3.3 Facilities for Communication Support In order to improve the capability of "VisuSim", the revised program of "VisuSim" has two following built-in modules for e-mail handling: One is an e-mail sending module which works as an SMTP-client. Another is an e-mail receiving module working as a POP3-client. When learners use "VisuSim" and want to correspond with others, they can invoke e-mail sending or receiving module of "VisuSim". These client modules are available whenever "VisuSim" is invoked as a Java stand-alone application as well as a Java applet.
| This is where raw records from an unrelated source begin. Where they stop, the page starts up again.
(* ===== verification/Membership.v ===== *)
(** * Cluster membership (include/cinder/cluster/membership.hpp, src/cluster/membership.cpp)

    The local view of the cluster.  Every operation is a function of the table
    that also returns the observers it notified; the reads of
    [steady_clock::now()] are the argument [now].  The mutex makes each
    operation atomic, which is what a function of the state says. *)

From S2P Require Import Prelude Types Text.
Local Open Scope Z_scope.

Inductive NodeState := Alive | Suspect | Dead.

#[global] Instance NodeState_eq_dec : EqDecision NodeState.
Proof. solve_decision. Defined.

Record NodeInfo := mkInfo {
  id : bytes;
  host : bytes;
  port : Z;          (* uint16_t *)
  state : NodeState;
  incarnation : Z;   (* uint64_t *)
  joined_at : Z      (* steady_clock::time_point *) }.

#[global] Instance NodeInfo_eq_dec : EqDecision NodeInfo.
Proof. solve_decision. Defined.

Definition set_address (h : bytes) (p : Z) (i : NodeInfo) : NodeInfo :=
  mkInfo (id i) h p (state i) (incarnation i) (joined_at i).
Definition set_state (s : NodeState) (i : NodeInfo) : NodeInfo :=
  mkInfo (id i) (host i) (port i) s (incarnation i) (joined_at i).
Definition set_incarnation (n : Z) (i : NodeInfo) : NodeInfo :=
  mkInfo (id i) (host i) (port i) (state i) n (joined_at i).
Definition set_joined (t : Z) (i : NodeInfo) : NodeInfo :=
  mkInfo (id i) (host i) (port i) (state i) (incarnation i) t.

Module MembershipTable.

Record t := mk {
  self : bytes;
  nodes : gmap bytes NodeInfo;
  cbs : list nat  (* registered observers, in registration order *) }.

Definition with_nodes (m : gmap bytes NodeInfo) (tb : t) : t := mk (self tb) m (cbs tb).

Definition make (self : bytes) : t :=
  mk self (<[self := mkInfo self [] 0 Alive 0 0]> ∅) [].

Definition setSelfAddress (h : bytes) (p : Z) (tb : t) : t :=
  match nodes tb !! self tb with
  | Some i => with_nodes (<[self tb := set_address h p i]> (nodes tb)) tb
  | None => tb
  end.

Definition seed (now : Z) (peers : list NodeConfig) (tb : t) : t :=
  foldl (λ tb peer,
    if decide (nc_id peer = self tb) then tb
    else with_nodes (<[nc_id peer :=
           mkInfo (nc_id peer) (nc_host peer) (nc_port peer) Alive 0 now]> (nodes tb)) tb)
    tb peers.

(** The observers run on a copy of the list, outside the lock. *)
Definition fireCallbacks (tb : t) : list nat := cbs tb.

Definition notify (changed : bool) (tb : t) : t * list nat :=
  (tb, if changed then fireCallbacks tb else []).

(** Returns the table and whether it changed. *)
Definition refuteSelfRumor (rumor : NodeInfo) (tb : t) : t * bool :=
  match nodes tb !! self tb with
  | None => (tb, false)
  | Some s =>
      let new_incarnation := u64 (Z.max (incarnation s) (incarnation rumor) + 1) in
      let '(s, changed) :=
        if incarnation s <=? incarnation rumor then (set_incarnation new_incarnation s, true)
        else (s, false) in
      let '(s, changed) :=
        if decide (state s = Alive) then (s, changed) else (set_state Alive s, true) in
      (with_nodes (<[self tb := s]> (nodes tb)) tb, changed)
  end.

Definition adopt (rumor local : NodeInfo) : NodeInfo :=
  let local := set_incarnation (incarnation rumor) (set_state (state rumor) local) in
  let local :=
    if decide (host local = []) then
      if decide (host rumor = []) then local else set_address (host rumor) (port local) local
    else local in
  if (port local =? 0) && negb (port rumor =? 0)
  then set_address (host local) (port rumor) local else local.
(* ===== verification/FailureDetector.v ===== *)
(** * Failure detection (include/cinder/cluster/failure_detector.hpp, src/cluster/failure_detector.cpp)

    SWIM-style probing.  A tick reads the clock as [now] and returns the peer
    to ping, if any; the transport's completion is a separate step,
    [onProbeResult].  The map of per-peer states iterates in insertion order. *)

From S2P Require Import Prelude Types Text Membership.
Import MembershipTable.
Local Open Scope Z_scope.

Definition K_SUSPECT_THRESHOLD : Z := 2.

Record PeerState := mkPeer {
  sent_at : Z;              (* probe.sent_at, nanoseconds *)
  suspect_since : Z;        (* nanoseconds *)
  flags : Z;                (* uint8_t: bit 0 probe pending, bit 1 suspected *)
  consecutive_failures : Z }.

Definition freshPeer : PeerState := mkPeer 0 0 0 0.

Definition probePending (p : PeerState) : bool := negb (Z.land (flags p) 1 =? 0).

Definition with_flags (f : Z) (p : PeerState) : PeerState :=
  mkPeer (sent_at p) (suspect_since p) f (consecutive_failures p).

Definition setProbePending (pending : bool) (p : PeerState) : PeerState :=
  with_flags (u8 (Z.lor (Z.land (flags p) (u32 (Z.lnot 1))) (if pending then 1 else 0))) p.

Definition isSuspected (p : PeerState) : bool := negb (Z.land (flags p) 2 =? 0).

Definition setSuspected (suspected : bool) (p : PeerState) : PeerState :=
  with_flags (u8 (Z.lor (Z.land (flags p) (u32 (Z.lnot 2))) (if suspected then 2 else 0))) p.

Definition with_sent (t : Z) (p : PeerState) : PeerState :=
  mkPeer t (suspect_since p) (flags p) (consecutive_failures p).
Definition with_since (t : Z) (p : PeerState) : PeerState :=
  mkPeer (sent_at p) t (flags p) (consecutive_failures p).
Definition with_failures (n : Z) (p : PeerState) : PeerState :=
  mkPeer (sent_at p) (suspect_since p) (flags p) n.

Record Detector := mkDetector {
  d_self : bytes;
  suspect_timeout : Z;      (* milliseconds *)
  d_peers : list bytes;
  next_peer : nat;
  peer_state : list (bytes * PeerState);
  d_started : option nat;   (* the observer registered by start() *)
  d_table : MembershipTable.t }.

Definition make (self : bytes) (timeout : Z) (tb : MembershipTable.t) : Detector :=
  mkDetector self timeout [] 0 [] None tb.

Definition with_states (ps : list (bytes * PeerState)) (d : Detector) : Detector :=
  mkDetector (d_self d) (suspect_timeout d) (d_peers d) (next_peer d) ps (d_started d) (d_table d).
Definition with_next (n : nat) (d : Detector) : Detector :=
  mkDetector (d_self d) (suspect_timeout d) (d_peers d) n (peer_state d) (d_started d) (d_table d).
Definition with_table (tb : MembershipTable.t) (d : Detector) : Detector :=
  mkDetector (d_self d) (suspect_timeout d) (d_peers d) (next_peer d) (peer_state d) (d_started d) tb.

Definition setSuspectTimeout (timeout : Z) (d : Detector) : Detector :=
  mkDetector (d_self d) timeout (d_peers d) (next_peer d) (peer_state d) (d_started d) (d_table d).

Definition rebuildPeersLocked (d : Detector) : Detector :=
  mkDetector (d_self d) (suspect_timeout d)
    (merge_sort bytes_le (filter (λ i, i ≠ d_self d) (id <$> snapshot (d_table d))))
    (next_peer d) (peer_state d) (d_started d) (d_table d).

Definition start (cb : nat) (d : Detector) : Detector :=
  let d := rebuildPeersLocked d in
  mkDetector (d_self d) (suspect_timeout d) (d_peers d) (next_peer d) (peer_state d) (Some cb)
    (onChange cb (d_table d)).

(** A table mutation made outside the lock, and the observer it may notify. *)
Definition on_table (op : MembershipTable.t → MembershipTable.t * list nat) (d : Detector) : Detector :=
  let '(tb, fired) := op (d_table d) in
  let d := with_table tb d in
  match d_started d with
  | Some cb => if decide (cb ∈ fired) then rebuildPeersLocked d else d
  | None => d
  end.

(** A duration in nanoseconds exceeds the timeout in milliseconds. *)
Definition past_timeout (d : Detector) (elapsed : Z) : bool := suspect_timeout d * 1000000 <? elapsed.

Definition timed_out (now : Z) (d : Detector) (p : PeerState) : bool :=
  probePending p && past_timeout d (now - sent_at p).

(** The sweep over pending probes. *)
Definition sweep (now : Z) (d : Detector) : Detector * list bytes :=
  (with_states ((λ '(k, p), (k, if timed_out now d p then setProbePending false p else p)) <$> peer_state d) d,
   (filter (λ kp, timed_out now d kp.2 = true) (peer_state d)).*1).

Definition escalates (now : Z) (d : Detector) (kp : bytes * PeerState) : bool :=
  isSuspected kp.2 &&
  match get kp.1 (d_table d) with
  | None => false
  | Some info => bool_decide (state info = Suspect) && past_timeout d (now - suspect_since kp.2)
  end.

Definition escalateSuspectsLocked (now : Z) (d : Detector) : Detector * list bytes :=
  let to_dead := (filter (λ kp, escalates now d kp = true) (peer_state d)).*1 in
  (with_states
    (foldl (λ ps peer,
       match alookup peer ps with
       | Some st => aset peer (with_failures 0 (setSuspected false st)) ps
       | None => ps
       end) (peer_state d) to_dead) d,
   to_dead).

(** Not self, no probe outstanding, not known to be dead. *)
Definition eligible (d : Detector) (peer : bytes) : bool :=
  negb (bool_decide (peer = d_self d)) &&
  negb (match alookup peer (peer_state d) with Some st => probePending st | None => false end) &&
  negb (match get peer (d_table d) with Some info => bool_decide (state info = Dead) | None => false end).

Definition beginProbe (now : Z) (peer : bytes) (d : Detector) : Detector :=
  let st := default freshPeer (alookup peer (peer_state d)) in
  with_states (aset peer (with_sent now (setProbePending true st)) (peer_state d)) d.

(** Round-robin: at most one full turn over the peers. *)
Fixpoint probeLoop (now : Z) (attempts : nat) (d : Detector) : Detector * option bytes :=
  match attempts with
  | O => (d, None)
  | S attempts =>
      match d_peers d !! (next_peer d mod length (d_peers d))%nat with
      | None => (d, None)
      | Some peer =>
          let d := with_next ((next_peer d + 1) mod length (d_peers d))%nat d in
          if eligible d peer then (beginProbe now peer d, Some peer)
          else probeLoop now attempts d
      end
  end.

(** The whole timer handler; the result is the peer to ping. *)
Definition tick (now : Z) (d : Detector) : Detector * option bytes :=
  let '(d, timed) := sweep now d in
  let '(d, dead) := escalateSuspectsLocked now d in
  let '(d, probe) := probeLoop now (length (d_peers d)) d in
  let d := foldl (λ d peer, on_table (markSuspect peer) d) d timed in
  let d := foldl (λ d peer, on_table (markDead peer) d) d dead in
  (d, probe).

Definition onProbeResult (now : Z) (peer : bytes) (acked : bool) (d : Detector) : Detector :=
  match alookup peer (peer_state d) with
  | None => d
  | Some st =>
      let st := setProbePending false st in
      if acked then
        let d := with_states (aset peer (with_failures 0 (setSuspected false st)) (peer_state d)) d in
        let inc := match get peer (d_table d) with Some info => incarnation info | None => 0 end in
        on_table (markAlive now peer inc) d
      else
        let st := with_failures (consecutive_failures st + 1) st in
        let failures := consecutive_failures st in
        let st := if isSuspected st then st else with_since now (setSuspected true st) in
        let d := with_states (aset peer st (peer_state d)) d in
        if failures <? K_SUSPECT_THRESHOLD then d
        else on_table (markSuspect peer) d
  end.

(** ** Vocabulary of the properties *)

(** What the detector goes through: its own handlers, and membership changes
    made by other components (gossip). *)
Inductive event :=
  | EStart (cb : nat)
  | ETick (now : Z)
  | EResult (now : Z) (peer : bytes) (acked : bool)
  | ETable (e : MembershipSteps.event).

Definition run (e : event) (d : Detector) : Detector :=
  match e with
  | EStart cb => start cb d
  | ETick now => (tick now d).1
  | EResult now peer acked => onProbeResult now peer acked d
  | ETable e => on_table (MembershipSteps.run e) d
  end.
(** removing a node moves only its own keys: a key owned by another node
    keeps its owner. *)
Theorem removal_moves_only_its_keys (r r' : Ring) (n m key : bytes) :
  reachable r → removeNode n r = Done r' → physical_nodes (snapshot r) ≠ [] →
  getNode key r = Some m → m ≠ n → getNode key r' = Some m.
Proof.
  intros Hwf%ring_reachable_wf E Hne Hg Hmn.
  destruct (removeNode_wf n r Hwf) as (r0 & E0 & Hwf' & _ & Hp & Ho). rewrite E in E0. injection E0 as <-.
  assert (hashes (snapshot r) ≠ []) as Hh by (by rewrite hashes_empty).
  destruct (getNode_first key r Hwf Hne) as (h & m' & Hg' & Hin & _). rewrite Hg in Hg'. injection Hg' as <-.
  assert (hashes (snapshot r') ≠ []) as Hh'.
  { rewrite hashes_empty by done. rewrite Hp. intros Enil.
    assert (m ∈ filter (λ m, m ≠ n) (physical_nodes (snapshot r))) as Hf by (by apply list_elem_of_filter).
    rewrite Enil in Hf. by apply not_elem_of_nil in Hf. }
  rewrite getNode_successor in Hg |- * by done. rewrite Ho.
  destruct (successor (hashKey key) (owned (snapshot r))) as [e|] eqn:Es; [|done]. simpl in Hg.
  by rewrite (successor_filter _ _ _ e) by (done || congruence).
Qed.

(** adding a node moves keys only to it: after the addition every key is
    owned by the new node or by the node that owned it before, as long as no two
    virtual nodes collide under the hash. *)
Theorem addition_moves_only_to_new (r r' : Ring) (n key : bytes) :
  reachable r → addNode n r = Done r' → physical_nodes (snapshot r) ≠ [] → n ∉ physical_nodes (snapshot r) →
  collision_free (vnodes_per_node r) (n :: physical_nodes (snapshot r)) →
  getNode key r' = Some n ∨ getNode key r' = getNode key r.
Proof.
  intros Hwf%ring_reachable_wf E Hne Hn Hcf.
  destruct (addNode_wf n r Hwf) as [[E0 _]|(r0 & E0 & Hwf' & Hvn & Hp)]; rewrite E in E0; [done|]. injection E0 as <-.
  rewrite decide_False in Hp by done.
  destruct (getNode_first key r Hwf Hne) as (h & m & Hg & Hm & Hc).
  destruct (getNode_first key r' Hwf') as (h' & m' & Hg' & Hm' & Hc'); [rewrite Hp; by destruct (physical_nodes (snapshot r))|].
  rewrite Hg, Hg'. rewrite Hp in Hm'. apply elem_of_app in Hm' as [Hm'| ->%list_elem_of_singleton]; [right|by left].
  rewrite Hvn, Hp, all_vnodes_app in Hc'. unfold collision_free in Hcf. cbn [all_vnodes mbind list_bind] in Hcf.
  assert (clockwise_first (hashKey key) (all_vnodes (vnodes_per_node r) (physical_nodes (snapshot r))) (h', Some m')) as Hc0.
  { destruct Hc' as [Hin Hor]. split.
    - apply elem_of_app in Hin as [|Hin]; [done|]. apply list_elem_of_bind in Hin as (x & Hx%elem_of_vnodes & Hs).
      apply list_elem_of_singleton in Hs as ->. injection Hx as ->. done.
    - destruct Hor as [[H1 H2]|H2]; [left; split; [done|]|right]; intros e He; [intros|]; apply H2; set_solver. }
  assert (NoDup (all_vnodes (vnodes_per_node r) (physical_nodes (snapshot r))).*1) as Hnd.
  { rewrite fmap_app in Hcf. by apply NoDup_app in Hcf as (_ & _ & ?). }
  pose proof (clockwise_unique _ _ _ _ Hnd Hc Hc0) as Heq. by injection Heq as _ ->.
Qed.

(** C34: replica sets.  For a count between 1 and 32 the walk terminates within
    one turn and returns distinct nodes of the ring, as many as asked for or all
    of them when there are fewer, the first being [getNode]'s; any other count
    throws. *)
Theorem getNodes_replicas (r : Ring) (key : bytes) (k : Z) :
  reachable r → physical_nodes (snapshot r) ≠ [] →
  (0 < k <= K_MAX_REPLICAS →
    ∃ l, getNodes key k r = Done l ∧ NoDup l ∧ (∀ n, n ∈ l → n ∈ physical_nodes (snapshot r)) ∧
      length l = Nat.min (Z.to_nat k) (length (physical_nodes (snapshot r))) ∧ head l = getNode key r) ∧
  (¬ 0 < k <= K_MAX_REPLICAS → getNodes key k r = Throw invalid_argument).
Proof.
  intros Hwf%ring_reachable_wf Hne. split; [by apply getNodes_plan|].
  intros Hk. unfold getNodes. replace ((k <=? 0) || (K_MAX_REPLICAS <? k)) with true; [done|].
  symmetry. apply orb_true_iff. rewrite Z.leb_le, Z.ltb_lt. lia.
Qed.

(** [setNodes] makes the membership exactly the supplied ids, repeats
    ignored, and refuses more than 65536 distinct ids; its internal consistency
    check and the storage check never fire. *)
Theorem setNodes_exact (r : Ring) (ids : list bytes) :
  reachable r →
  if decide (size (list_to_set ids : gset bytes) <= K_MAX_PHYSICAL_NODES)%nat
  then ∃ r', setNodes ids r = Done r' ∧ ∀ n, n ∈ physical_nodes (snapshot r') ↔ n ∈ ids
  else setNodes ids r = Throw length_error.
Proof.
  intros Hwf%ring_reachable_wf. case_decide as Hm.
  - destruct (setNodes_wf ids r Hwf Hm) as (r' & E & _ & _ & _ & Hel). by exists r'.
  - unfold setNodes. cbn zeta. by destruct (Nat.ltb_spec K_MAX_PHYSICAL_NODES (size (list_to_set ids : gset bytes))); [|lia].
Qed.

(** in-flight counters survive membership changes: after any of the three
    mutators every node that stays keeps its load and every new one starts at
    zero. *)
Theorem loads_survive_membership (r r' : Ring) (o : op) :
  reachable r → step o r = Done r' →
  match o with OpInc _ | OpDec _ => True | _ => keeps_loads r r' end.
Proof.
  intros Hwf%ring_reachable_wf. destruct o; simpl; try done; [apply addNode_loads|apply removeNode_loads|apply setNodes_loads]; done.
Qed.

(** bounded load.  With a positive factor, on a ring of two nodes or more,
    and for a maximum load [m] computed from the average, the walk returns the
    first node clockwise of the key whose load is below [m], and the plain owner
    when every node's load has reached [m].  So a node whose load equals [m] is
    already passed over. *)
Theorem getNodeBounded_first_below (r : Ring) (key : bytes) (ls : list Z) (m : Z) :
  reachable r → SFleb (bounded_load_factor r) (S754_zero false) = false →
  (2 <= length (physical_nodes (snapshot r)))%nat →
  loads (snapshot r) (cells r) = Some ls →
  ceil_u64 (avg_times (bounded_load_factor r) (sum64 ls) (length (physical_nodes (snapshot r)))) = Some m →
  let order := turn (snapshot r) (start_index (snapshot r) key) in
  let load_of n v := ∃ p, physical_nodes (snapshot r) !! p = Some n ∧ ls !! p = Some v in
  (∃ n pre post, order = pre ++ n :: post ∧ (∀ x, x ∈ pre → ∃ v, load_of x v ∧ m <= v) ∧
     (∃ v, load_of n v ∧ v < m) ∧ getNodeBounded key r = Some n) ∨
  ((∀ x, x ∈ physical_nodes (snapshot r) → ∃ v, load_of x v ∧ m <= v) ∧ getNodeBounded key r = getNode key r).
Proof.
  intros Hwf%ring_reachable_wf Hf Hn Hls Hm. cbn zeta.
  assert (physical_nodes (snapshot r) ≠ []) as Hne by (by destruct (physical_nodes (snapshot r)); [simpl in Hn; lia|]).
  assert (hashes (snapshot r) ≠ []) as Hh by (by rewrite hashes_empty).
  destruct (start_index_successor r key Hwf Hh) as [Hlt _]. set (i := start_index (snapshot r) key) in *.
  assert (length ls = length (physical_nodes (snapshot r))) as Hlen.
  { rewrite <- (wf_cells r Hwf). unfold loads in Hls. by apply length_mapM in Hls. }
  assert (getNodeBounded key r = bounded_loop (length (hashes (snapshot r))) (snapshot r) ls m i i) as ->.
  { unfold getNodeBounded. rewrite Hf. fold i. destruct (Nat.eqb_spec (length (physical_nodes (snapshot r))) 0); [lia|].
    destruct (Nat.eqb_spec (length (physical_nodes (snapshot r))) 1); [lia|].
    rewrite Hls. cbn [mbind option_bind]. rewrite Hm. by destruct (hashes (snapshot r)). }
  assert (getNode key r = node_at (snapshot r) i) as -> by (unfold getNode; fold i; by destruct (hashes (snapshot r))).
  pose proof (bounded_loop_spec r ls m i (length (hashes (snapshot r))) 0 Hwf Hlen Hlt ltac:(lia) ltac:(lia)) as Hl.
  cbn zeta in Hl. rewrite drop_0, Nat.add_0_r, Nat.mod_small in Hl by lia.
  destruct Hl as [(n & pre & post & -> & Hpre & (p & v & Hp & Hv & Hlt') & ->)|[Hall ->]]; [left|right].
  - exists n, pre, post. split_and!; [done| |exists v; eauto|done].
    intros x Hx. rewrite Forall_forall in Hpre. destruct (Hpre x Hx) as (q & w & ? & ? & ?). exists w. eauto.
  - split; [|done]. intros x Hx. rewrite Forall_forall in Hall. rewrite <- (uniq_turn r i Hwf) in Hx.
    apply elem_of_uniq in Hx as [Hx _]. destruct (Hall x Hx) as (q & w & ? & ? & ?). exists w. eauto.
Qed.
End ring.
An SMTP-client is a Simple Mail Transfer Protocol-based sending module, which transfers message from "VisuSim" to the server. "VisuSim" provides simple information-transmission service which can send a message including the current state of "VisuSim", namely, all the contents of registers and memory of itself, to a mail server. With the above service using SMTP-client, "VisuSim" can make the copy of itself onto another instance of it. There is a particular condition or limitation about capability of SMTP-client. A message from "VisuSim" must be transferred to the mail server. Namely, "VisuSim" have to access the external server which is out side of the machine where "VisuSim" executes. When it works as a Java applet, its SMTP-client should be invoked as a child process of such an applet so that it can only communicate with the mail server which is the same machine of Web server of "VisuSim" itself. This is a special limitation based on the secure characteristics of Java Applet. In the case that "VisuSim" works as a Java stand-alone application, its SMTPclient can communicate with any mail server without such limitation. Figure 2 shows a schematic relation between SMTP-client and "VisuSim". This figure illustrates a typical story that a learner downloads "VisuSim", invokes SMTP-client, adds the current state of "VisuSim" into an e-mail, and easily send such an e-mail to the mail/Web server. Invoked pure Java-based SMTP-client Getting the internal status of "VisuSim" into content of e-mail (Snap shot facility)
Sending e-mail to the Server
Learner using "VisuSim" Downloading "VisuSim" into browser Invocation of SMTP-client Figure 2. Invocation of STMP-client of "VisuSim"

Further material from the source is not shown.